• [Prompt]:
Your answer should be exactly the lines from the one that contains "PBSE_ATTRRO) by (vm_compute; reflexivity)." through the final line of the entries below, and nothing else.

[Stored items]
★ ★ ★ ★

Lemma ll_means `{Platform} name flags type :
  type <> ATR_TYPE_RESC -> type <> 3 -> str_nc_cmp name ATTR_l <> 0 ->
  Means (scalar_def name decode_ll encode_ll set_ll comp_ll flags type) (scalar_meaning at_long 0 ll_parse long_apply).
Proof.
  intros Hr Hs Hn. apply scalar_def_means; try done; [|exact set_l_applies].
  intros a v rc t. unfold decode_ll, ll_parse. cbv zeta. change at_ll with at_long.
  destruct v as [[|c s]|]; [|rewrite at_long_put by apply atol_range; destruct (_ || _)|];
    intros [= <- <-]; (split; [discriminate|]); intros H0; try discriminate H0;
    rewrite ?is_set_now_set, ?is_set_now_unset, ?is_modified_now_unset; try done.
  split; [|done]. cbn [at_val now_set]. by rewrite at_long_put by apply atol_range.
Qed.

(** Holds: a set of bits; adding joins the sets, taking off removes. *)
Definition hold_parse (s : cptr) : option (option Z) :=
  match s with
  | Some (c :: s) =>
      Some <$> foldl (fun acc c => v ← acc; if c =? 110 then Some HOLD_n else Z.lor v <$> hold_bit c) (Some 0) (c :: s)
  | _ => Some None
  end.
Definition hold_apply (op x y : Z) : option Z :=
  if op =? SET then Some y else if op =? INCR then Some (i64 (Z.lor x y))
  else if op =? DECR then Some (i64 (Z.land x (Z.lnot y))) else None.

Definition hold_byte (v : Z) : Prop := 0 <= v < 256.

Lemma hold_bit_byte v c b : hold_byte v -> hold_bit c = Some b -> hold_byte (Z.lor v b).
Proof.
  intros Hv Hb. assert (Z.lor v b = Z.land (Z.lor v b) (Z.ones 8)) as ->.
  { rewrite Z.land_lor_distr_l. f_equal; [by rewrite Z.land_ones, Z.mod_small by (unfold hold_byte in *; lia)|].
    unfold hold_bit in Hb. repeat case_match; by simplify_eq. }
  rewrite Z.land_ones by lia. apply Z.mod_pos_bound. done.
Qed.

Lemma hold_loop_parse s v : hold_byte v ->
  match foldl (fun acc c => v ← acc; if c =? 110 then Some HOLD_n else Z.lor v <$> hold_bit c) (Some v) s with
  | Some u => hold_loop s v = (0, u) /\ hold_byte u
  | None => fst (hold_loop s v) = PBSE_BADATVAL
  end.
Proof.
  revert v. induction s as [|c s IH]; intros v Hv; cbn [foldl hold_loop mbind option_bind]; [done|].
  destruct (c =? 110); [by apply IH|]. destruct (hold_bit c) as [b|] eqn:Eb; cbn [fmap option_fmap option_map].
  - apply IH. by eapply hold_bit_byte.
  - clear IH. induction s as [|c' s IH]; [done|exact IH].
Qed.

Lemma hold_means `{Platform} name flags type :
  type <> ATR_TYPE_RESC -> type <> 3 -> str_nc_cmp name ATTR_l <> 0 ->
  Means (scalar_def name decode_hold encode_hold set_hold comp_hold flags type)
    (scalar_meaning at_long 0 hold_parse hold_apply).
Proof.
  intros Hr Hs Hn. apply scalar_def_means; try done.
  - intros a v rc t. unfold decode_hold, hold_parse. destruct v as [[|c s]|].
    1, 3: intros [= <- <-]; by rewrite is_set_now_unset, is_modified_now_unset.
    pose proof (hold_loop_parse (c :: s) 0 ltac:(unfold hold_byte; lia)) as Hp. destruct (foldl _ _ _) as [u|].
    + destruct Hp as [-> Hu]. intros [= <- <-]. split; [discriminate|]. intros _. rewrite is_set_now_set. split; [|done].
      cbn [at_val now_set fmap option_fmap option_map]. rewrite at_long_put; [done|]. unfold LONG_MIN, LONG_MAX, hold_byte in *. lia.
    + destruct (hold_loop (c :: s) 0) as [rc' u]. cbn [fst] in Hp. subst rc'. intros [= <- <-]. by split.
  - intros a b op a'. unfold set_hold, assert_set, hold_apply. cbv zeta. destruct (is_set b); [|done].
    destruct (op =? SET); [|destruct (op =? INCR); [|destruct (op =? DECR); [|done]]];
      intros [= <-]; rewrite is_set_now_set; (do 2 (split; [done|])); cbn [at_val now_set].
    + by rewrite at_long_put by apply at_long_range.
    + by rewrite at_long_put_any.
    + by rewrite at_long_put_any.
Qed.

Section AtomicWitnesses.
#[local] Existing Instance generous.
#[local] Existing Instance generous_ok.

(** [rerunable], which users may write, and [mem], which only the server may. *)
Definition table : list attribute_def :=
  [scalar_def [114] decode_b encode_b set_b comp_b 3 18;
   scalar_def [109] decode_size encode_size set_size comp_size 512 5].

Definition values : list attr :=
  [mk_attribute 1 18 (VScalar (mk_size_value 0 0 0)); mk_attribute 1 5 (VScalar (mk_size_value 2 10 0))].

(** [r = True] and [m = 1kb]. *)
Definition set_r : svrattrl := mk_svrattrl 0 2 0 5 0 None (Some 2) SET [114;0;84;114;117;101;0].
Definition set_m : svrattrl := mk_svrattrl 0 2 0 4 0 None (Some 2) SET [109;0;49;107;98;0].

Lemma table_ok : Forall def_ok table.
Proof.
  constructor; [|constructor; [|constructor]]; apply scalar_def_ok;
    try discriminate; apply bool_keeps_type || apply size_keeps_type.
Qed.

Lemma set_r_wf : entry_wf set_r.
Proof. exists [114], None, (Some [84;114;117;101]). by repeat split. Qed.

(** A number holding 5, and the request to add 4 and then take off 2. *)
Definition number : attribute_def := scalar_def [110] decode_l encode_l set_l comp_l 3 1.
Definition five : attr := mk_attribute 1 1 (VScalar (mk_size_value 5 0 0)).
Definition add_take : list svrattrl :=
  [mk_svrattrl 0 2 0 2 0 None (Some 2) INCR [110;0;52;0]; mk_svrattrl 0 2 0 2 0 None (Some 2) DECR [110;0;50;0]].

(** A user may set the one and not the other: the request for both is refused at its
    second entry.  Adding 4 to 5 and taking off 2 gives 7. *)
Lemma attr_atomic_set_decides_witness :
  is_Some (attr_atomic_set [set_r] values table (-1) 3) /\
  (exists arr, attr_atomic_set [set_r; set_m] values table (-1) 3 =
    Some (PBSE_ATTRRO, Some 2, zip_with at_free table arr) /\ length arr = 2%nat) /\
  exists a, attr_atomic_set add_take [five] [number] (-1) 3 = Some (0, None, [a]) /\
    means (scalar_meaning at_long 0 long_parse long_apply) a = Some 7.
Proof.
  split; [|split].
  - apply (proj1 (attr_atomic_set_decides [set_r] values table (-1) 3)).
    + constructor; [split; reflexivity|]. constructor; [split; reflexivity|constructor].
    + reflexivity.
    + constructor; [apply set_r_wf|constructor].
    + apply table_ok.
  - destruct (attr_atomic_set [set_r; set_m] values table (-1) 3) as [[[rc bad] arr0]|] eqn:E;
      [|vm_compute in E; discriminate].
    destruct (proj2 (attr_atomic_set_decides [set_r; set_m] values table (-1) 3) _ _ _ E)
      as [(-> & _)|(_ & g & e & rest & mid & arr & _ & Eb & _ & _ & Hl & ->)];
      [vm_compute in E; discriminate|].
    assert (Hv : match attr_atomic_set [set_r; set_m] values table (-1) 3 with
                 | Some (rc, bad, _) => (rc, bad) | None => (0, None) end = (PBSE_ATTRRO, Some 2))
      by (vm_compute; reflexivity).
    rewrite E in Hv. injection Hv as -> ->. exists arr. split; [reflexivity|exact Hl].
  - destruct (attr_atomic_set add_take [five] [number] (-1) 3) as [[[rc bad] n]|] eqn:E;
      [|vm_compute in E; discriminate].
    destruct (proj2 (attr_atomic_set_decides add_take [five] [number] (-1) 3) _ _ _ E)
      as [(-> & -> & Hl & Hv & _)|(Hrc & _)]; [|by vm_compute in E; injection E as <- _ _].
    destruct (Hv 0%nat number five eq_refl eq_refl) as (a & Ha & _ & Hm). exists a. split.
    + destruct n as [|b [|c n]]; try discriminate Hl. cbn in Ha. by injection Ha as ->.
    + specialize (Hm Z _ (long_means [110] 3 1 ltac:(discriminate) ltac:(discriminate) ltac:(discriminate))
        ltac:(discriminate)).
      assert (Hr : requested (scalar_meaning at_long 0 long_parse long_apply)
                (means (scalar_meaning at_long 0 long_parse long_apply) five) None
                (entries_for [number] (-1) 3 0 add_take) = Some (Some 7)) by (vm_compute; reflexivity).
      rewrite Hr in Hm. by injection Hm as <-.
Defined.

(** The same attributes as those of a node: the user's request does not reach [mem]. *)
Lemma attr_atomic_node_set_protects_witness :
  exists rc bad new_attr, attr_atomic_node_set [set_r; set_m] values table (-1) 3 false = Some (rc, bad, new_attr)
    /\ rc = PBSE_ATTRRO /\ new_attr !! 1%nat = values !! 1%nat.
Proof.
  destruct (attr_atomic_node_set [set_r; set_m] values table (-1) 3 false) as [[[rc bad] n]|] eqn:E;
    [|vm_compute in E; discriminate].
  exists rc, bad, n. split; [reflexivity|]. split.
  - assert (Hv : match attr_atomic_node_set [set_r; set_m] values table (-1) 3 false with
                 | Some (rc, _, _) => rc | None => 0 end = PBSE_ATTRRO) by (vm_compute; reflexivity).
    rewrite E in Hv. exact Hv.
  - apply (attr_atomic_node_set_protects _ _ _ _ _ _ _ _ _ 1 (scalar_def [109] decode_size encode_size set_size comp_size 512 5) E);
      [reflexivity|left; reflexivity].
Defined.

(** Unsetting [mem] and then adding 1kb in one request gives 3kb: the old 2kb are
    duplicated again because the new attribute is no longer set. *)
Example unset_then_add_revives :
  (x ← attr_atomic_set [mk_svrattrl 0 2 0 1 0 None (Some 2) SET [109;0;0];
                        mk_svrattrl 0 2 0 4 0 None (Some 2) INCR [109;0;49;107;98;0]] values table (-1) 512;
   snd x !! 1%nat) = Some (mk_attribute 3 5 (VScalar (mk_size_value 3 10 0))).
Proof. vm_compute. reflexivity. Qed.

End AtomicWitnesses.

★ ★ ★ ★

• [Written solution]:
                 | Some (rc, _, _) => rc | None => 0 end = PBSE_ATTRRO) by (vm_compute; reflexivity).
    rewrite E in Hv. exact Hv.
  - apply (attr_atomic_node_set_protects _ _ _ _ _ _ _ _ _ 1 (scalar_def [109] decode_size encode_size set_size comp_size 512 5) E);
      [reflexivity|left; reflexivity].
Defined.

(** Unsetting [mem] and then adding 1kb in one request gives 3kb: the old 2kb are
    duplicated again because the new attribute is no longer set. *)
Example unset_then_add_revives :
  (x ← attr_atomic_set [mk_svrattrl 0 2 0 1 0 None (Some 2) SET [109;0;0];
                        mk_svrattrl 0 2 0 4 0 None (Some 2) INCR [109;0;49;107;98;0]] values table (-1) 512;
   snd x !! 1%nat) = Some (mk_attribute 3 5 (VScalar (mk_size_value 3 10 0))).
Proof. vm_compute. reflexivity. Qed.

End AtomicWitnesses.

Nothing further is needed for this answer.